*WHAT YOU NEED TO DO*. Please restate the lines shown below exactly, every one of them.

────────────────

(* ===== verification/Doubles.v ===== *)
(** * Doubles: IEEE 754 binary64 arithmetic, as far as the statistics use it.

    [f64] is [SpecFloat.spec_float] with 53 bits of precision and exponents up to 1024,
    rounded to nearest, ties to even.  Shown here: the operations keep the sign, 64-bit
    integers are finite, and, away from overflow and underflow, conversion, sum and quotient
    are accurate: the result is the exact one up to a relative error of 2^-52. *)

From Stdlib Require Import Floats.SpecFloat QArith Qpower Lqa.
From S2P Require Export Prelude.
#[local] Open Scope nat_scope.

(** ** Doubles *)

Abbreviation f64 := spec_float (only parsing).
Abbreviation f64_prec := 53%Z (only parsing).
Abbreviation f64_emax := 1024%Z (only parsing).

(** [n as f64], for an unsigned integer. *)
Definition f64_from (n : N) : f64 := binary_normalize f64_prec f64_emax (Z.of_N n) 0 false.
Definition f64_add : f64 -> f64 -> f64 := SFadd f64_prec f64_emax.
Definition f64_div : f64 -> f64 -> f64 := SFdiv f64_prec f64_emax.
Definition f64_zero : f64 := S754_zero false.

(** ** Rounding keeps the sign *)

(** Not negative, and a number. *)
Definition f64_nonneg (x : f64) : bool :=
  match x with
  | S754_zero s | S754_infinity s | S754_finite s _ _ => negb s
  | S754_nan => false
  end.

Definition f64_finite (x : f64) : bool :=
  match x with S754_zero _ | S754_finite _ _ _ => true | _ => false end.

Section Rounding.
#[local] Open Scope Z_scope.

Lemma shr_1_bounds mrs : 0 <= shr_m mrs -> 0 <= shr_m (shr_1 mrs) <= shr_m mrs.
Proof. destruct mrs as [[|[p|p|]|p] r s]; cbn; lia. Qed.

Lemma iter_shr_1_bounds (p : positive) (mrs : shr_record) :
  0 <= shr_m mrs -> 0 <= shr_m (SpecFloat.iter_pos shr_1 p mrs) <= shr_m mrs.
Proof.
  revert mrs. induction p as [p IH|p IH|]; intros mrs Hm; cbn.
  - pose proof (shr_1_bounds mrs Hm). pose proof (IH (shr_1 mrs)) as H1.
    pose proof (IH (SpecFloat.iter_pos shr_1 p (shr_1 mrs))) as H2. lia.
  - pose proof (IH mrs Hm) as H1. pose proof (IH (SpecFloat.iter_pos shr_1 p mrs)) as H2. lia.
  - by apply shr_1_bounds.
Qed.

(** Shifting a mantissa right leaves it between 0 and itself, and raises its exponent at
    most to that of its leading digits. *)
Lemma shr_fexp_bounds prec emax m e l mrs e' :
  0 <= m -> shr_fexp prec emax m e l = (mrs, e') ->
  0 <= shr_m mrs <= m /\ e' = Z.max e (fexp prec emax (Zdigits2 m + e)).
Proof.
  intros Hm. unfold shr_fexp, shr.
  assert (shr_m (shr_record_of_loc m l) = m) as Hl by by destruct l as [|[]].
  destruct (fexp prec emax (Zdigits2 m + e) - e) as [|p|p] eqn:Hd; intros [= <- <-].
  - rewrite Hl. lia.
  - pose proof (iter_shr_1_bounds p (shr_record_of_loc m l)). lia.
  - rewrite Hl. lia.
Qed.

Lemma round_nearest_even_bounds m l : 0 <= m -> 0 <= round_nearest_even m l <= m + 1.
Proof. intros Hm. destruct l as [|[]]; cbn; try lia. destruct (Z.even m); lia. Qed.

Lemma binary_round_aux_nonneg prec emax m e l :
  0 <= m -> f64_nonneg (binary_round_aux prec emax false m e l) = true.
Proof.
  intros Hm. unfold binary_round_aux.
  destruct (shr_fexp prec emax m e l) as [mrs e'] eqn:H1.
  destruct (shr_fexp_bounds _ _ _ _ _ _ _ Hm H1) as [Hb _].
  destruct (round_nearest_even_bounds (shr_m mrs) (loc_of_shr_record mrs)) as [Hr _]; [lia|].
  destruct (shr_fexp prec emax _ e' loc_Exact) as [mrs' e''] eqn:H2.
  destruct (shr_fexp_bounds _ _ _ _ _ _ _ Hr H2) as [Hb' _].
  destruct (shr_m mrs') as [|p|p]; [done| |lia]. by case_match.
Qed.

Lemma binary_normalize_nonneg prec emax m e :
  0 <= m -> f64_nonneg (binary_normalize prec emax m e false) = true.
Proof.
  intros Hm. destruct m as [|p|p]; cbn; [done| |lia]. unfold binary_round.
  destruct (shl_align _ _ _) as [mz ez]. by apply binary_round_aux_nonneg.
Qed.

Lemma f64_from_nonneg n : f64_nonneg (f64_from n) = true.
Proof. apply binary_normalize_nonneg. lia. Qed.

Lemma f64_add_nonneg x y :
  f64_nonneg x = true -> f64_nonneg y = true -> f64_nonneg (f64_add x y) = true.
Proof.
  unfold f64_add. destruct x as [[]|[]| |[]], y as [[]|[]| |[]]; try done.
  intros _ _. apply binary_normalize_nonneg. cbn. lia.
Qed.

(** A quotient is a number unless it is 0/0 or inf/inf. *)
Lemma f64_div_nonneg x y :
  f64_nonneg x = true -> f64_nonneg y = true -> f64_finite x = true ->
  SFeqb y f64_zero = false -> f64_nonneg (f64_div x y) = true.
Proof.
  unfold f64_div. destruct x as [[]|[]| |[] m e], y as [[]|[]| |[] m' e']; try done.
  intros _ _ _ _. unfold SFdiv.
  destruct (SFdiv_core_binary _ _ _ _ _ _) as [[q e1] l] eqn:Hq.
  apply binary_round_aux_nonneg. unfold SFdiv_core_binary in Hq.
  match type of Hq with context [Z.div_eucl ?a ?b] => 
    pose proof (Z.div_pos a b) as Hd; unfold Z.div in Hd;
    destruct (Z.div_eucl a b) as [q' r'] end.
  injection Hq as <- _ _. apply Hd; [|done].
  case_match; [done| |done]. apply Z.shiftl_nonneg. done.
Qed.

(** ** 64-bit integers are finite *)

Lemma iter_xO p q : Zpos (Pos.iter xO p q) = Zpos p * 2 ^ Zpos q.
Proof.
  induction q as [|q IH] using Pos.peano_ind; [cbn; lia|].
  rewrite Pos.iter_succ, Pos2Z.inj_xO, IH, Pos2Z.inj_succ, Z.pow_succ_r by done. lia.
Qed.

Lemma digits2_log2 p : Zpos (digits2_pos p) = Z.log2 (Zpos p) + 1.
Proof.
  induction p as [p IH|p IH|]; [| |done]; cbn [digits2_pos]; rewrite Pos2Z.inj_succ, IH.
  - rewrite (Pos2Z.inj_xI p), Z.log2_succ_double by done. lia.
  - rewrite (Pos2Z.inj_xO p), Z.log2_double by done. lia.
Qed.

────────────────

*COMPLETED EXERCISE*.
(* ===== verification/Doubles.v ===== *)
(** * Doubles: IEEE 754 binary64 arithmetic, as far as the statistics use it.

    [f64] is [SpecFloat.spec_float] with 53 bits of precision and exponents up to 1024,
    rounded to nearest, ties to even.  Shown here: the operations keep the sign, 64-bit
    integers are finite, and, away from overflow and underflow, conversion, sum and quotient
    are accurate: the result is the exact one up to a relative error of 2^-52. *)

From Stdlib Require Import Floats.SpecFloat QArith Qpower Lqa.
From S2P Require Export Prelude.
#[local] Open Scope nat_scope.

(** ** Doubles *)

Abbreviation f64 := spec_float (only parsing).
Abbreviation f64_prec := 53%Z (only parsing).
Abbreviation f64_emax := 1024%Z (only parsing).

(** [n as f64], for an unsigned integer. *)
Definition f64_from (n : N) : f64 := binary_normalize f64_prec f64_emax (Z.of_N n) 0 false.
Definition f64_add : f64 -> f64 -> f64 := SFadd f64_prec f64_emax.
Definition f64_div : f64 -> f64 -> f64 := SFdiv f64_prec f64_emax.
Definition f64_zero : f64 := S754_zero false.

(** ** Rounding keeps the sign *)

(** Not negative, and a number. *)
Definition f64_nonneg (x : f64) : bool :=
  match x with
  | S754_zero s | S754_infinity s | S754_finite s _ _ => negb s
  | S754_nan => false
  end.

Definition f64_finite (x : f64) : bool :=
  match x with S754_zero _ | S754_finite _ _ _ => true | _ => false end.

Section Rounding.
#[local] Open Scope Z_scope.

Lemma shr_1_bounds mrs : 0 <= shr_m mrs -> 0 <= shr_m (shr_1 mrs) <= shr_m mrs.
Proof. destruct mrs as [[|[p|p|]|p] r s]; cbn; lia. Qed.

Lemma iter_shr_1_bounds (p : positive) (mrs : shr_record) :
  0 <= shr_m mrs -> 0 <= shr_m (SpecFloat.iter_pos shr_1 p mrs) <= shr_m mrs.
Proof.
  revert mrs. induction p as [p IH|p IH|]; intros mrs Hm; cbn.
  - pose proof (shr_1_bounds mrs Hm). pose proof (IH (shr_1 mrs)) as H1.
    pose proof (IH (SpecFloat.iter_pos shr_1 p (shr_1 mrs))) as H2. lia.
  - pose proof (IH mrs Hm) as H1. pose proof (IH (SpecFloat.iter_pos shr_1 p mrs)) as H2. lia.
  - by apply shr_1_bounds.
Qed.

(** Shifting a mantissa right leaves it between 0 and itself, and raises its exponent at
    most to that of its leading digits. *)
Lemma shr_fexp_bounds prec emax m e l mrs e' :
  0 <= m -> shr_fexp prec emax m e l = (mrs, e') ->
  0 <= shr_m mrs <= m /\ e' = Z.max e (fexp prec emax (Zdigits2 m + e)).
Proof.
  intros Hm. unfold shr_fexp, shr.
  assert (shr_m (shr_record_of_loc m l) = m) as Hl by by destruct l as [|[]].
  destruct (fexp prec emax (Zdigits2 m + e) - e) as [|p|p] eqn:Hd; intros [= <- <-].
  - rewrite Hl. lia.
  - pose proof (iter_shr_1_bounds p (shr_record_of_loc m l)). lia.
  - rewrite Hl. lia.
Qed.

Lemma round_nearest_even_bounds m l : 0 <= m -> 0 <= round_nearest_even m l <= m + 1.
Proof. intros Hm. destruct l as [|[]]; cbn; try lia. destruct (Z.even m); lia. Qed.

Lemma binary_round_aux_nonneg prec emax m e l :
  0 <= m -> f64_nonneg (binary_round_aux prec emax false m e l) = true.
Proof.
  intros Hm. unfold binary_round_aux.
  destruct (shr_fexp prec emax m e l) as [mrs e'] eqn:H1.
  destruct (shr_fexp_bounds _ _ _ _ _ _ _ Hm H1) as [Hb _].
  destruct (round_nearest_even_bounds (shr_m mrs) (loc_of_shr_record mrs)) as [Hr _]; [lia|].
  destruct (shr_fexp prec emax _ e' loc_Exact) as [mrs' e''] eqn:H2.
  destruct (shr_fexp_bounds _ _ _ _ _ _ _ Hr H2) as [Hb' _].
  destruct (shr_m mrs') as [|p|p]; [done| |lia]. by case_match.
Qed.

Lemma binary_normalize_nonneg prec emax m e :
  0 <= m -> f64_nonneg (binary_normalize prec emax m e false) = true.
Proof.
  intros Hm. destruct m as [|p|p]; cbn; [done| |lia]. unfold binary_round.
  destruct (shl_align _ _ _) as [mz ez]. by apply binary_round_aux_nonneg.
Qed.

Lemma f64_from_nonneg n : f64_nonneg (f64_from n) = true.
Proof. apply binary_normalize_nonneg. lia. Qed.

Lemma f64_add_nonneg x y :
  f64_nonneg x = true -> f64_nonneg y = true -> f64_nonneg (f64_add x y) = true.
Proof.
  unfold f64_add. destruct x as [[]|[]| |[]], y as [[]|[]| |[]]; try done.
  intros _ _. apply binary_normalize_nonneg. cbn. lia.
Qed.

(** A quotient is a number unless it is 0/0 or inf/inf. *)
Lemma f64_div_nonneg x y :
  f64_nonneg x = true -> f64_nonneg y = true -> f64_finite x = true ->
  SFeqb y f64_zero = false -> f64_nonneg (f64_div x y) = true.
Proof.
  unfold f64_div. destruct x as [[]|[]| |[] m e], y as [[]|[]| |[] m' e']; try done.
  intros _ _ _ _. unfold SFdiv.
  destruct (SFdiv_core_binary _ _ _ _ _ _) as [[q e1] l] eqn:Hq.
  apply binary_round_aux_nonneg. unfold SFdiv_core_binary in Hq.
  match type of Hq with context [Z.div_eucl ?a ?b] => 
    pose proof (Z.div_pos a b) as Hd; unfold Z.div in Hd;
    destruct (Z.div_eucl a b) as [q' r'] end.
  injection Hq as <- _ _. apply Hd; [|done].
  case_match; [done| |done]. apply Z.shiftl_nonneg. done.
Qed.

(** ** 64-bit integers are finite *)

Lemma iter_xO p q : Zpos (Pos.iter xO p q) = Zpos p * 2 ^ Zpos q.
Proof.
  induction q as [|q IH] using Pos.peano_ind; [cbn; lia|].
  rewrite Pos.iter_succ, Pos2Z.inj_xO, IH, Pos2Z.inj_succ, Z.pow_succ_r by done. lia.
Qed.

Lemma digits2_log2 p : Zpos (digits2_pos p) = Z.log2 (Zpos p) + 1.
Proof.
  induction p as [p IH|p IH|]; [| |done]; cbn [digits2_pos]; rewrite Pos2Z.inj_succ, IH.
  - rewrite (Pos2Z.inj_xI p), Z.log2_succ_double by done. lia.
  - rewrite (Pos2Z.inj_xO p), Z.log2_double by done. lia.
Qed.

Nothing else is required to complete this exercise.